Automation and Graphs (The Data Fabric)
If you’ve been following my research, one of the things I’m most interested right now is the data fabric. Remember that my definition of the data fabric is:
The Data Fabric is the platform that supports all the data in the company. How it’s managed, described, combined and universally accessed. This platform is formed from an Enterprise Knowledge Graph to create an uniform and unified data environment.
And there are two important points I want to make here, the data fabric is formed by the enterprise knowledge graph and it should be as automated as possible.
One of the articles that mention this very clearly is this one from Gartner:
They say:
The application of graph processing and graph DBMSs will grow at 100 percent annually through 2022 to continuously accelerate data preparation and enable more complex and adaptive data science.
and also:
Through 2022, bespoke data fabric designs will be deployed primarily as a static infrastructure, forcing organizations into a new wave of cost to completely re-design for more dynamic data mesh approaches.
It’s very clear that graph concepts and the data fabric will be more common every year for data companies. But what about automation?
There are lots of avances in automation regarding machine learning, deep learning and deployment. But as I said before data is an important asset (maybe the most important one) for companies right now. So before you can apply machine learning or deep learning, at all, you need to have it, know what you have, understand it, govern it, clean it, analyze it, standardize it (maybe more) and then you can think of using it.
We need automation for data storage, data munging, data exploration, data cleansing and all the things we actually spend a lot time doing. You can say that tools like DataRobot can offer you those things, but in my experience there’s much more to do in this field.
That’s why my bet it’s that semantic technologies are the way to go here. With them (like Anzo) you have automatic query generation (yep that’s a thing) and using them against the complex graph makes extracting features easy and eventually fully automated.
Also in one of my first articles on the subject I proposed this architecture:
Where you have automation everywhere. And it’s easy to add more features on the go like explainable AI, continuous intelligence and more. In the same article people at Gartner mentioned:
Continuous intelligence is a design pattern in which real-time analytics are integrated within a business operation, processing current and historical data to prescribe actions in response to events. It provides decision automation or decision support.
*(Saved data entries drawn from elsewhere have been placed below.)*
(* ===== verification/InProcess.v ===== *)
(** * A host and the device in one process
    (crates/yubihsm-qualification/src/lib.rs, lines 93-122)

    The in-process transport calls the device directly. The host of
    [HostSession] and the device of [Sessions] meet over it: a host that knows
    the keys gets a session, and a session is a transparent channel to the
    command execution of [Dispatch]. *)

From S2P Require Import Prelude Error Frame Firmware Algorithm Capability Protocol KeyCore Toy.
From S2P Require Import Wire Objects Authorization SessionObjects Requests SecureChannel.
From S2P Require Import DeviceState ObjectStore ObjectCommands KeyUse Wrapping Attestation.
From S2P Require Import SessionObjectCommands Dispatch CommandEffects StoreProperties.
From S2P Require Import Sessions SessionSteps HostSession.

Section in_process.
Context `{Build} `{HX : X509} `{Der} `{Fuel}.

#[local] Existing Instance no_hooks.

(** [InProcessTransport::exchange]. *)
Definition in_process_exchange (request : bytes) : Eff (Device * World) string bytes := λ s,
  let '(reply, s) := handle_encoded request s in
  (map_err Error.display reply, s).

#[export] Instance in_process : FrameTransport (Device * World) := in_process_exchange.

(** ** The specification

    What a session answers to a command, whatever the encryption: the missing
    capability, or the outcome of its execution. *)

Definition session_answer (auth : SessionAuthorization) (inner : Frame) (table : SessionObjects) :
    Dev (Frame * SessionObjects) :=
  match authorization_error auth inner with
  | Some e => mret (error e, table)
  | None => execute_in_session auth inner table
  end.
Which is not a new term, if we think about streaming analytics, but I like the name. Actually what’s happening can be divided into two things: semantic technologies and automation.
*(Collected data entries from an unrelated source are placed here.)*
(** The indicator controller of [display_backends]: the blinking in the
    background and the attention signal, which lasts until its guard is dropped;
    and the channel of the commands, with the time to wait. *)
Class Indicator `{Platform} := {
  AttentionGuard : Type;
  indicator_enable : World → option IoError * World;
  indicator_disable : World → option IoError * World;
  indicator_shutdown : World → option IoError * World;
  indicator_attention : World → (AttentionGuard + IoError) * World;
  drop_guard : AttentionGuard → World → World;
  receive_command : option Z → World → ReceivedCommand * World;
  hardware_poisoned : World → bool * World;
}.

(** The frames, [include_bytes!] of the assets. *)
Class Frames := {
  LED_OFF_FRAME : bytes; LED_ON_FRAME : bytes;
  OLED_LED_OFF_FRAME : bytes; OLED_LED_ON_FRAME : bytes;
}.

Section display.
Context `{HP : Platform} `{HD : !DisplayBackend} `{HI : !Indicator} `{HF : Frames}.

(** ** The hardware *)

Record Hardware := mkHardware {
  bus : Z;
  control : Z;
  display_kind : DisplayKind;
  display : option OpenDisplay;
  error_reported : bool;
}.

(** [Hardware::new]. *)
Definition new_hardware (bus control : Z) (kind : DisplayKind) : Hardware :=
  mkHardware bus control kind None false.

Definition set_display (d : option OpenDisplay) (h : Hardware) : Hardware :=
  mkHardware (bus h) (control h) (display_kind h) d (error_reported h).

Definition report_error (h : Hardware) : Hardware :=
  mkHardware (bus h) (control h) (display_kind h) None true.

Definition native_frame (kind : DisplayKind) (led_on : bool) : bytes :=
  match kind, led_on with
  | St7789Spi, false => LED_OFF_FRAME
  | St7789Spi, true => LED_ON_FRAME
  | Sh1106Spi, false | Sh1106I2c, false => OLED_LED_OFF_FRAME
  | Sh1106Spi, true | Sh1106I2c, true => OLED_LED_ON_FRAME
  end.

(** Opens the display when there is none; an error drops it. *)
Definition render (led_on : bool) (h : Hardware) (w : World) : Hardware * World :=
  let '(h, w) :=
    match display h with
    | Some _ => (h, w)
    | None =>
        let '(r, w) := from_raw_fds (display_kind h) (bus h) (control h) w in
        match r with
        | inl d => (mkHardware (bus h) (control h) (display_kind h) (Some d) false, w)
        | inr _ => (report_error h, w)
        end
    end in
  match display h with
  | None => (h, w)
  | Some d =>
      let '(r, w) := write_native_frame d (native_frame (display_kind h) led_on) w in
      (match r with None => h | Some _ => report_error h end, w)
  end.

Definition turn_off (h : Hardware) (w : World) : Hardware * World :=
  match display h with
  | None => (h, w)
  | Some d =>
      let '(r, w) := shutdown_display d w in
      (match r with None => set_display None h | Some _ => report_error (set_display None h) end, w)
  end.

(** ** The thread *)

Record DisplayState := mkDisplay {
  hardware : Hardware;
  personality_present : bool;
  bound : bool;
  suspended : bool;
  identify_until : option Z;
  identify_guard : option AttentionGuard;
}.

Definition initial_display (h : Hardware) : DisplayState := mkDisplay h false false false None None.

Abbreviation Thread := (Eff (DisplayState * World) IoError).

(** [lock_hardware(&hardware)?] and one method of the hardware. *)
Definition with_hardware (f : Hardware → World → Hardware * World) : Thread unit := λ s,
  let '(poisoned, w) := hardware_poisoned s.2 in
  if poisoned then (Err (mkIoError OtherKind "YubiHSM display lock poisoned"), (s.1, w))
  else
    let '(h, w) := f (hardware s.1) w in
    (Ok tt, (mkDisplay h (personality_present s.1) (bound s.1) (suspended s.1)
               (identify_until s.1) (identify_guard s.1), w)).

(** [drop(identify_guard.take())]. *)
Definition drop_identify_guard : Thread unit := λ s,
  let st := s.1 in
  let w := match identify_guard st with None => s.2 | Some g => drop_guard g s.2 end in
  (Ok tt, (mkDisplay (hardware st) (personality_present st) (bound st) (suspended st)
             (identify_until st) None, w)).

(** The three flags, with the identification over. *)
Definition set_flags (present bound suspended : bool) : Thread unit :=
  modify (λ st, mkDisplay (hardware st) present bound suspended None (identify_guard st)).

Definition set_identify (until : option Z) (guard : option AttentionGuard) : Thread unit :=
  modify (λ st, mkDisplay (hardware st) (personality_present st) (bound st) (suspended st) until guard).

Definition when (c : bool) (m : Thread unit) : Thread unit := if c then m else mret tt.

(** One command; [None] when the thread goes on. *)
Definition display_command (command : DisplayCommand) : Thread bool :=
  st ← get_left;
  match command with
  | Identify seconds =>
      _ ← when (personality_present st && bound st && negb (suspended st) && negb (seconds =? 0))
            (_ ← drop_identify_guard;
             guard ← on_world (io_call indicator_attention);
             _ ← set_identify (identify_until st) (Some guard);
             time ← on_world (λ w, let '(t, w) := instant_now w in (Ok t, w));
             set_identify (Some (time + seconds * 1000)) (Some guard));
      mret true
  | PersonalityPresent =>
      _ ← set_flags true false false;
      _ ← drop_identify_guard;
      _ ← on_world (io_check indicator_disable);
      _ ← with_hardware (render false);
      mret true
  | PersonalityAbsent =>
      _ ← set_flags false false false;
      _ ← drop_identify_guard;
      result ← attempt (on_world (io_check indicator_disable));
      _ ← with_hardware turn_off;
      _ ← lift result;
      mret true
  | Bind =>
      _ ← set_flags (personality_present st) true false;
      _ ← drop_identify_guard;
      _ ← when (personality_present st)
            (_ ← with_hardware (render false); on_world (io_check indicator_enable));
      mret true
  | Unbind =>
      _ ← set_flags (personality_present st) false false;
      _ ← drop_identify_guard;
      _ ← on_world (io_check indicator_disable);
      _ ← when (personality_present st) (with_hardware (render false));
      mret true
  | Suspend =>
      _ ← set_flags (personality_present st) (bound st) true;
      _ ← drop_identify_guard;
      _ ← on_world (io_check indicator_disable);
      _ ← when (personality_present st) (with_hardware (render false));
      mret true
  | Resume =>
      _ ← when (personality_present st && bound st && suspended st)
            (_ ← modify (λ st, mkDisplay (hardware st) (personality_present st) (bound st) false
                                 (identify_until st) (identify_guard st));
             _ ← with_hardware (render false);
             on_world (io_check indicator_enable));
      mret true
  | Shutdown =>
      _ ← drop_identify_guard;
      result ← attempt (on_world (io_check indicator_shutdown));
      _ ← with_hardware turn_off;
      _ ← lift result;
      mret false
  end.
Here’s the interest of semantic technologies over the last 5 years:
As we can see the data fabric is not that high, but I think that’s going to change very soon.
Conclusion
So if you want to be up to date you better start thinking on how to improve your data lakes into smart data lakes, also you want to automate your process, from data ingestion to model deployment and monitoring, and make use of graph technologies.
Again, as I mentioned before you should be using a graph database instead of something else if:
- You have highly related data.
- You need a flexible schema.
- You want to have a structure and build queries that are more similar to way people think.
Instead if you have a highly structured data, you want to do a lot of grouping calculations and you don’t have that many relationships between your tables, then you may be better with a relational database.
The people at Cambridge Semantics created this great info-graph that let’s you know more about the data fabric universe:
Thanks for reading this, and hopefully the article gave you an idea about what to do in your personal business and life as data scientist.
References:
Bio: Favio Vazquez is a physicist and computer engineer working on Data Science and Computational Cosmology. He has a passion for science, philosophy, programming, and music. He is the creator of Ciencia y Datos, a Data Science publication in Spanish. He loves new challenges, working with a good team and having interesting problems to solve. He is part of Apache Spark collaboration, helping in MLlib, Core and the Documentation. He loves applying his knowledge and expertise in science, data analysis, visualization, and automatic learning to help the world become a better place.
Original. Reposted with permission.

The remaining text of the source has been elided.